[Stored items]
= Beginning of Section =
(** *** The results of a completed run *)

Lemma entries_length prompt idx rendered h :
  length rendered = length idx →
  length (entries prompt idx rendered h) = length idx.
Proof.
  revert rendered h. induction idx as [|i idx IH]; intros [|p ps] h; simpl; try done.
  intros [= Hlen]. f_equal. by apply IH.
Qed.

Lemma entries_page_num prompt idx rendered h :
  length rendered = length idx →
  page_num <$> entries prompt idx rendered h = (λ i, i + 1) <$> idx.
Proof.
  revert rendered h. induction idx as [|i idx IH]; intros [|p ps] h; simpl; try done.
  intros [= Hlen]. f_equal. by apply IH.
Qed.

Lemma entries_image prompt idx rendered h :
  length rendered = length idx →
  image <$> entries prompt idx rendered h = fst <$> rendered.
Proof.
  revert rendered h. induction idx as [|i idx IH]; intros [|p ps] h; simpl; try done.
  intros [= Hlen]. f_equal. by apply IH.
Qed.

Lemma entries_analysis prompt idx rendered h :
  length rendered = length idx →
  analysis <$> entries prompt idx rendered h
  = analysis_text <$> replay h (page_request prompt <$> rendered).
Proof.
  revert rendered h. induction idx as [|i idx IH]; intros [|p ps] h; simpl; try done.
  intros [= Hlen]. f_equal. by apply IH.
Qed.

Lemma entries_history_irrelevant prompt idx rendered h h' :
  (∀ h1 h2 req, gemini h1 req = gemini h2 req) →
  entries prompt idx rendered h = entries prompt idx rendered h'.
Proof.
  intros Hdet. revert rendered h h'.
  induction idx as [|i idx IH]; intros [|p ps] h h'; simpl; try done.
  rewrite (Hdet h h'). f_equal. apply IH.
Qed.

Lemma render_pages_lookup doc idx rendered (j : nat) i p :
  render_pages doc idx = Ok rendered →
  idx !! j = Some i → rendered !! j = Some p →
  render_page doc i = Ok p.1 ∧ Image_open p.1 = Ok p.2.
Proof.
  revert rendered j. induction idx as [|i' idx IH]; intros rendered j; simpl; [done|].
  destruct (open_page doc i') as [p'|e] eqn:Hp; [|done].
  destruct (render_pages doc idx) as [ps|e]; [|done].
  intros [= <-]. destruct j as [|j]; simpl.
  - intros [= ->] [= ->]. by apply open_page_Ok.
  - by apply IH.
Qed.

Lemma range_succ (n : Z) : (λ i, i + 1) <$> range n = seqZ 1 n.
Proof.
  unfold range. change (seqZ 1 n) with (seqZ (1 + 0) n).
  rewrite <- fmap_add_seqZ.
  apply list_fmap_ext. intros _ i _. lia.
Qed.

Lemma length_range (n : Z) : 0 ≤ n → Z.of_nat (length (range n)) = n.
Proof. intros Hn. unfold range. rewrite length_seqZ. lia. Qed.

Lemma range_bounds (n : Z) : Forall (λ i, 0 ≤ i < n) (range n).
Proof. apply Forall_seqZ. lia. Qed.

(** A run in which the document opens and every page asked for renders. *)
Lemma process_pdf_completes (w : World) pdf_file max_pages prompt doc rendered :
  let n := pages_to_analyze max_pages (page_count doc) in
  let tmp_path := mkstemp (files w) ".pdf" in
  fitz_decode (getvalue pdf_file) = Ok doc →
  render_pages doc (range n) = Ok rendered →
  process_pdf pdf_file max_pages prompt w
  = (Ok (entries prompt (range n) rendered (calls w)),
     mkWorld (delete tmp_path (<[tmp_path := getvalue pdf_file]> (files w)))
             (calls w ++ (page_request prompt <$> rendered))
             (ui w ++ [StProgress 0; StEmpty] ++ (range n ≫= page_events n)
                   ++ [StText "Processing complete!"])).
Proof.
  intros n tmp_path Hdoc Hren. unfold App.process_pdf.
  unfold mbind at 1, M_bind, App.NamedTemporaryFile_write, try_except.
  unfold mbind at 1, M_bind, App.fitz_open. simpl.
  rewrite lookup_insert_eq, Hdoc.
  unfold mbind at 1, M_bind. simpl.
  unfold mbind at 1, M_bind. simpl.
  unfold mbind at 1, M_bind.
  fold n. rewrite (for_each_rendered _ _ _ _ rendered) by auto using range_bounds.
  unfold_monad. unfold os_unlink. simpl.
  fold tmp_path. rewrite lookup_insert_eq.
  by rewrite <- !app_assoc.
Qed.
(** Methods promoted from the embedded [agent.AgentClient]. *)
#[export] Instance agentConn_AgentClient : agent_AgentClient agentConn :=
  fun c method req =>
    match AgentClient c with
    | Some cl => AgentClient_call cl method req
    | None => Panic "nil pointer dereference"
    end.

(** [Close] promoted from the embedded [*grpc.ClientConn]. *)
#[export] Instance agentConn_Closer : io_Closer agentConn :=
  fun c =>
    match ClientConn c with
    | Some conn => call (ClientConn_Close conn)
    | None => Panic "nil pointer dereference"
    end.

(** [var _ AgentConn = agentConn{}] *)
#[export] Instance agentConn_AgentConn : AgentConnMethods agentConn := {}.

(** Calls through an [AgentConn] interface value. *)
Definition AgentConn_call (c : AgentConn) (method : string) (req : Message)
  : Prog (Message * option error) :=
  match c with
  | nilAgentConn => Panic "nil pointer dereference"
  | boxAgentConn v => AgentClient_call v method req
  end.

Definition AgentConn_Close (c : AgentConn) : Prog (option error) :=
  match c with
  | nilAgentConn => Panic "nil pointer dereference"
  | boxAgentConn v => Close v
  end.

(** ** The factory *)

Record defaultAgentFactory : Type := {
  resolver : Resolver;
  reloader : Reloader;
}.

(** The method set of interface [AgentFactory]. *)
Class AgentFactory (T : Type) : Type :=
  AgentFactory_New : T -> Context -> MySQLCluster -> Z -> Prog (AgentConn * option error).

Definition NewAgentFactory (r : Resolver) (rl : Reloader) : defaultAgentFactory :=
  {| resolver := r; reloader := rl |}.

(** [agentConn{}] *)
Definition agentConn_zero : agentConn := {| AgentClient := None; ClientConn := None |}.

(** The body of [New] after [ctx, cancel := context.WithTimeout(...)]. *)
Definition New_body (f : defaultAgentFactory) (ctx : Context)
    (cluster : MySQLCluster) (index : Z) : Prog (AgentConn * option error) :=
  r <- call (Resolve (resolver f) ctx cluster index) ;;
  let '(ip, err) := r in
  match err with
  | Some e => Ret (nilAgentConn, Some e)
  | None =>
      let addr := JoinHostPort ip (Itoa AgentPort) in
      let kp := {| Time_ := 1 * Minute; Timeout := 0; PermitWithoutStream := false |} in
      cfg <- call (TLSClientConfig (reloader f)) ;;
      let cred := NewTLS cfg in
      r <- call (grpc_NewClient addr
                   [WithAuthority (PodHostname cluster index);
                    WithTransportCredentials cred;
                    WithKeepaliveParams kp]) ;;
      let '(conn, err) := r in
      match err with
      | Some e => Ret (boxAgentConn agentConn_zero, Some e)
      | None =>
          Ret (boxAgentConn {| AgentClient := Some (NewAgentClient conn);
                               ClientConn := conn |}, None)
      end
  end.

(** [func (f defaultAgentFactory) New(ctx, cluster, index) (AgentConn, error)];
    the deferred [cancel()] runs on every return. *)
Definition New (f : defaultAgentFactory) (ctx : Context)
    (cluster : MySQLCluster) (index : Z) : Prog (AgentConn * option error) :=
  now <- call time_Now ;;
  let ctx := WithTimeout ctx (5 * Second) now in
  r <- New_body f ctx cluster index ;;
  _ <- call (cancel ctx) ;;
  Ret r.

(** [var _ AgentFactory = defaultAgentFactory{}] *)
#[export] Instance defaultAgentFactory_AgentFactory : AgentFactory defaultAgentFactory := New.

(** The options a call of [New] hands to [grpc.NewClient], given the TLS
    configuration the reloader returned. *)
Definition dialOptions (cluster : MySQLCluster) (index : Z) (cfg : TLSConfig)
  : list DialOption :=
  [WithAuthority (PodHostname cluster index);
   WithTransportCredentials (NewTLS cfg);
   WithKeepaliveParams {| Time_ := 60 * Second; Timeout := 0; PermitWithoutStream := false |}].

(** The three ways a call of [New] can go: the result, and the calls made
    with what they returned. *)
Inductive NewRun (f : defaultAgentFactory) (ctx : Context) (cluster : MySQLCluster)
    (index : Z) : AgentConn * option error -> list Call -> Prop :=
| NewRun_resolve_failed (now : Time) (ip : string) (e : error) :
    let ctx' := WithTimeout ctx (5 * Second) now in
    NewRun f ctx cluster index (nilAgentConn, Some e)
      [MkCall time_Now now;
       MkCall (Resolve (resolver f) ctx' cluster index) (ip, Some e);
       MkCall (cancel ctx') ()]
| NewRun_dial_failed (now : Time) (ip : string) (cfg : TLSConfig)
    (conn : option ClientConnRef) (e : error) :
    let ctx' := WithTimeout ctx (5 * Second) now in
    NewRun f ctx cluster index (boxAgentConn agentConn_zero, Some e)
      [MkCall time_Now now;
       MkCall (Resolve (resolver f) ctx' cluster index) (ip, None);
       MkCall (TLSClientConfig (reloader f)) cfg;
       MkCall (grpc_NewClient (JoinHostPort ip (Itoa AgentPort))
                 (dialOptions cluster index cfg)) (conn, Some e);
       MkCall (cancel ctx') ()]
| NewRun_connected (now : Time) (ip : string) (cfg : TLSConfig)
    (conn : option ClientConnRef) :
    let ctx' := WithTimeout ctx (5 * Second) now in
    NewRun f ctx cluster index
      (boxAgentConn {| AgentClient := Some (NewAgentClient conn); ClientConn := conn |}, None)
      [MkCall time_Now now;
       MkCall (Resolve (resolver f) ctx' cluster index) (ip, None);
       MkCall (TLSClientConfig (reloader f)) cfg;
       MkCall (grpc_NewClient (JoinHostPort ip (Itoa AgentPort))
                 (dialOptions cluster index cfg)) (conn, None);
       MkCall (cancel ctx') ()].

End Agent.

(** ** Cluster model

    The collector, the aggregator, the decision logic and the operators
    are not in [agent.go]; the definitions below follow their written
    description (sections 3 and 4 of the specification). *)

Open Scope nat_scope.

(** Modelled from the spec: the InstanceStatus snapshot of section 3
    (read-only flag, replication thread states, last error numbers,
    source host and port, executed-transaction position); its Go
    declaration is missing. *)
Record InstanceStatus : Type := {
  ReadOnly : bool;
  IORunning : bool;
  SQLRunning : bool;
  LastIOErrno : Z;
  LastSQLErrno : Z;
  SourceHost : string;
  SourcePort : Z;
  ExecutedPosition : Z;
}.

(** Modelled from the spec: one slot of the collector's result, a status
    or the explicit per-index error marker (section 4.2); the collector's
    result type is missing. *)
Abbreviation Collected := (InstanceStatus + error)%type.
= End of Section =
__Task__. Taking the entries above, print exactly the lines starting at the line with "mkWorld (delete tmp_path" and ending at the line with "M_bind, App.NamedTemporaryFile_write, try_except.", both included.

__Reply__.
     mkWorld (delete tmp_path (<[tmp_path := getvalue pdf_file]> (files w)))
             (calls w ++ (page_request prompt <$> rendered))
             (ui w ++ [StProgress 0; StEmpty] ++ (range n ≫= page_events n)
                   ++ [StText "Processing complete!"])).
Proof.
  intros n tmp_path Hdoc Hren. unfold App.process_pdf.
  unfold mbind at 1, M_bind, App.NamedTemporaryFile_write, try_except.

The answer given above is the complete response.